● **TASK GOAL**
For the entries below, report every line that includes the word "from".

● **DATASET EXTRACT**

(** An attempt in which the calls succeed completes, from any stage. *)
Lemma attempt_succeeds s p io :
  ready -> at_stage s p -> settle_io_succeeds io ->
  exists accounts' reservations',
    finalize_settlement io (fst p) (snd p) e r nonces = (accounts', reservations', Ok tt) /\
    at_stage Consumed (accounts', reservations').
Proof.
  intros HR HP (HI1 & HI2 & HI3). destruct (at_stage_ready s p HR HP) as (m' & a' & t' & HH & HT & HO & HF & Hu & Hadv).
  assert (exists acc', finalize_apply io e r (any_used t' nonces) (fst p) = (acc', Ok tt)) as (acc' & HA).
  { destruct HR as (He & HR & _ & _ & _ & _ & _ & Hsz).
    assert (ledger_ok (settle_accounts e (balances r) m) (<[e := settlement_digest r]> a)) as HL.
    { destruct (holds_ok _ _ _ HH) as (HM & HA & HM2 & HA2).
      destruct (settlement_operation_ledger _ _ _ _ _ _ He HR HM HA HO) as [? ?]. split_and!; try done.
      - apply settlement_operation_Ok in HO as (_ & [(_ & _ & -> & _)|(_ & _ & -> & _)]); by rewrite ?settle_accounts_size.
      - rewrite map_size_insert. destruct (a !! e); cbn; lia. }
    unfold finalize_apply, AccountJournal_apply_settlement, AccountJournal_settlement_matches.
    rewrite (bool_decide_eq_false_2 (e = zero32)) by done.
    destruct (any_used t' nonces).
    - rewrite (reload_succeeds _ _ _ _ HI2 HH). cbn [aj_records aj_applied_epochs].
      destruct (Hu eq_refl) as [-> Hat]. rewrite bool_decide_eq_true_2 by done.
      rewrite (proj2 (settlement_matches_spec _ _ _)) by done. cbn [andb negb].
      by erewrite account_mutate_succeeds; [eexists|..].
    - by erewrite account_mutate_succeeds; [eexists|..]. }
  destruct HF as (HB & Hlen & Hmem).
  destruct (finalize_epoch_succeeds (sio_reservations io) (snd p) (fst p) e nonces (finalize_apply io e r) t' acc')
    as (res' & HE); [done | done | done | by rewrite Hmem | done|].
  rewrite Hmem in HE. exists acc', res'.
  assert (finalize_settlement io (fst p) (snd p) e r nonces = (acc', res', Ok tt)) as HFS
    by (unfold finalize_settlement; cbn zeta; by rewrite HE).
  split; [done|]. destruct (attempt_stage _ _ _ _ _ _ HR HP HFS) as (s' & _ & Hs' & Hc). by rewrite <- (Hc eq_refl).
Qed.

(** One attempt, possibly cut short, after which other handles carry on from the files. *)
Definition attempt (p p' : AccountJournal * ReservationJournal) : Prop :=
  exists io accounts' reservations' out,
    finalize_settlement io (fst p) (snd p) e r nonces = (accounts', reservations', out) /\
    aj_file (fst p') = aj_file accounts' /\ rj_file (snd p') = rj_file reservations'.

Lemma attempts_stage p p' s :
  ready -> rtc attempt p p' -> at_stage s p -> exists s', stage_le s s' = true /\ at_stage s' p'.
Proof.
  intros HR HA. revert s. induction HA as [p|p p1 p2 (io & acc & res & out & EF & Hf1 & Hf2) _ IH]; intros s HP.
  - exists s. split; [by destruct s | done].
  - destruct (attempt_stage s p io acc res out HR HP EF) as (s1 & Hle & Hs1 & _).
    assert (at_stage s1 p1) as Hs1' by (unfold at_stage in *; cbn [fst snd] in Hs1; by rewrite Hf1, Hf2).
    destruct (IH s1 Hs1') as (s2 & Hle2 & Hs2). exists s2. split; [|done]. by destruct s, s1, s2.
Qed.
End retry.

(** ** Releasing *)

Section release.
Context `{Sha256} `{Dalek}.

Lemma release_verdict_cases io e j m a j' v :
  holds (aj_file j) m a -> release_verdict io e j = (j', v) ->
  aj_file j' = aj_file j /\ (v = Ok tt -> a !! e = None).
Proof.
  intros HH. unfold release_verdict, AccountJournal_has_applied_epoch.
  destruct (AccountJournal_reload (sio_query io) j) as [j1 [[]|err]] eqn:ER; apply reload_cases in ER as [Hf Hok].
  - destruct (holds_fun _ _ _ _ _ HH (Hok eq_refl)) as [_ Ha]. intros [= <- <-]. split; [done|].
    rewrite Ha. case_bool_decide as Hs; [done|]. intros _. by apply eq_None_not_Some.
  - by intros [= <- <-].
Qed.

(** A release never touches the accounts, and changes the reservations only of an epoch whose
    settlement was not applied. *)
Lemma release_reservations_cases io accounts reservations terminal nonces m a t accounts' reservations' out :
  holds (aj_file accounts) m a -> represents (rj_file reservations) t ->
  release_reservations io accounts reservations terminal nonces = (accounts', reservations', out) ->
  holds (aj_file accounts') m a /\
  ((represents (rj_file reservations') t /\ out <> Ok tt) \/
   (a !! ct_epoch_id terminal = None /\ epoch_batch (ct_epoch_id terminal) ReservationState.Used t nonces /\
    represents (rj_file reservations') (advance_all ReservationState.Released nonces t))).
Proof.
  intros HH HT. unfold release_reservations. cbn zeta.
  destruct (release_epoch_checked _ _ _ _ _ _) as [[res acc] o] eqn:EF. intros [= <- <- <-].
  pose proof (release_epoch_cases _ _ _ _ _ _ _ _ _ EF) as HC. clear EF.
  destruct HC as [(-> & -> & err & ->)|(t' & v & HT' & HB & HV & HO)]; [split; [done | by left]|].
  rewrite (represents_fun _ _ _ HT' HT) in *.
  apply (release_verdict_cases _ _ _ _ _ _ _ HH) in HV as [Hf Hv]. rewrite Hf. split; [done|].
  destruct v as [[]|err]; cbn in HO.
  - specialize (Hv eq_refl). destruct HO as [(-> & ? & _)|((err & ->) & [?|?])]; [by right | by left | by right].
  - destruct HO as [-> ->]. by left.
Qed.

Lemma release_reservations_succeeds io accounts reservations terminal nonces m a t :
  io_succeeds (sio_reservations io) -> io_succeeds (sio_query io) ->
  holds (aj_file accounts) m a -> represents (rj_file reservations) t ->
  a !! ct_epoch_id terminal = None -> epoch_batch (ct_epoch_id terminal) ReservationState.Used t nonces ->
  exists accounts' reservations',
    release_reservations io accounts reservations terminal nonces = (accounts', reservations', Ok tt).
Proof.
  intros HI1 HI2 HH HT Ha HB.
  destruct (release_epoch_succeeds (sio_reservations io) reservations accounts (ct_epoch_id terminal) nonces
    (release_verdict io (ct_epoch_id terminal)) t
    {| aj_file := aj_file accounts; aj_records := m; aj_applied_epochs := a |}) as (res' & HE); [done..| |].
  - unfold release_verdict, AccountJournal_has_applied_epoch. rewrite (reload_succeeds _ _ _ _ HI2 HH).
    cbn [aj_applied_epochs]. rewrite bool_decide_eq_false_2; [done|]. rewrite Ha. by intros [? ?].
  - unfold release_reservations. cbn zeta. rewrite HE. by eexists _, _.
Qed.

● **ANSWER TO THIS TASK**
(** An attempt in which the calls succeed completes, from any stage. *)
(** One attempt, possibly cut short, after which other handles carry on from the files. *)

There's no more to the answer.